So, okay, this kind of thing frustrates me every time I see it and I'm going to take it out on you, but no hard feelings, I feel this way every time I see this trope.
During the rape scene, you are describing Starla as feeling nothing but pain, fear, humiliation... and then suddenly she comes. After your evil villain has been biting her breasts hard enough to make her scream and beg, and then he shoves his fingers in her and... she just comes? Like that? No, sorry. This is a major league fail.
It is quite possible for a person (and presumably a pony) to come from being raped. It's psychologically destructive and horrible for the victim when it happens, and makes them more likely to blame themselves. However, no one comes from nothing but painful sensations. No one. Even masochists, because they are wired to find pain pleasureable. So if you were writing a masochist experiencing pain, you'd describe both the pain and the building sexual excitement.

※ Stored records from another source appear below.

(** Recovery on a node that has not proposed yet. *)
Lemma recover_node self K voted last p ds log :
  node_ok self K voted last p ds log -> own_blocks self = [] ->
  exists self' K', recover_validator bcs_commit default_hash self = Ok self' /\ node self' K' /\ later self K self' K'.
Proof using All.
  intros N Hown. destruct (commit_node _ _ _ _ _ _ _ N) as (self1 & new & p1 & ds1 & E1 & N1 & L1).
  unfold recover_validator, unwrap_result. rewrite E1. cbn [mbind outcome_bind fst snd].
  destruct (propose_node _ _ _ _ _ _ _ true N1) as (self2 & o & K2 & E2 & (v2 & l2 & p2 & d2 & g2 & N2) & L2 & Ho).
  rewrite E2. cbn [mbind outcome_bind fst snd]. destruct o as [b|].
  - destruct (signal_node _ _ _ _ _ _ _ N2) as [N3 L3]. exists (try_signal_new_round self2), K2. cbn [mbind outcome_bind].
    split_and!; [done|by eexists _, _, _, _, _|]. eapply later_trans; [exact L1|]. by eapply later_trans.
  - destruct Ho as (p' & N2' & Hsig & Hpos). clear N2. rewrite (nk_proposer _ _ _ _ _ _ _ N2'). cbn [unwrap mbind outcome_bind].
    cbn [last_proposed_block should_propose validator_impl validator_proposer_impl].
    rewrite (ot_last _ _ (nk_tip _ _ _ _ _ _ _ N2')). cbn [mbind outcome_bind].
    assert (round last = 0) as Hz.
    { pose proof (nk_last _ _ _ _ _ _ _ N) as Hl. rewrite Hown in Hl. by apply genesis_map_ref in Hl as [_ ?]. }
    assert (validator_should_propose p' (co_dag self2) = false) as ->.
    { destruct (validator_should_propose p' _); [|done]. specialize (Hpos eq_refl eq_refl). lia. }
    cbn [mbind outcome_bind]. unfold signal_new_block. cbn [eb_block]. rewrite Hz.
    assert (forall (x : CoreSignals), (if 1 <? committee_size (committee (co_context self2)) then
        if 0 =? GENESIS_ROUND then Success x else
        if sg_subscribed x then Success (mkCoreSignals true (sg_blocks x ++ [mkExtendedBlock last []]) (sg_accepted_blocks x) (sg_round x))
        else Err Shutdown else Success x) = Success x) as -> by (intros x; by destruct (1 <? _)).
    cbn [mbind outcome_bind]. replace (set_signals self2 (co_signals self2)) with self2 by (by destruct self2).
    destruct (signal_node _ _ _ _ _ _ _ N2') as [N3 L3]. exists (try_signal_new_round self2), K.
    split_and!; [done|by eexists _, _, _, _, _|]. eapply later_trans; [exact L1|]. eapply later_trans; [|exact L3].
    destruct L2 as [_ H2 H3]. by constructor.
Qed.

There is no evidence that Starla is experiencing any sort of pleasure or sexual excitement from what Dark Conquest is doing to her. It all seems to be entirely painful. And having three fingers shoved up your hoo-ha when you are not sexually excited can be extremely painful. It is not, by itself, a sensation that would ever make a woman come unless she was desperately excited and ready to pop at any moment. Women don't come from penetration (again, unless they're very, very aroused and ready to come at almost anything); they come from nerve clusters inside them being repeatedly stimulated by the object that's penetrating them. Even if those nerve clusters are being set off by nothing more than being stretched from penetration, it's still going to require multiple incidences. There's a reason sex consists of in-out, in-out and not "he sticks his dick in and then they just sit there and don't move until they come."
So even if Starla was turned on despite herself, it is extremely unlikely that just having fingers shoved into her would make her come, unless she was very, very turned on. And the way you describe her behavior and how she feels, it does not seem that she's turned on at all. She's angry and scared and humiliated and in pain, but there is no description of any kind of pleasure whatsoever until all of a sudden she comes. That is not how it works.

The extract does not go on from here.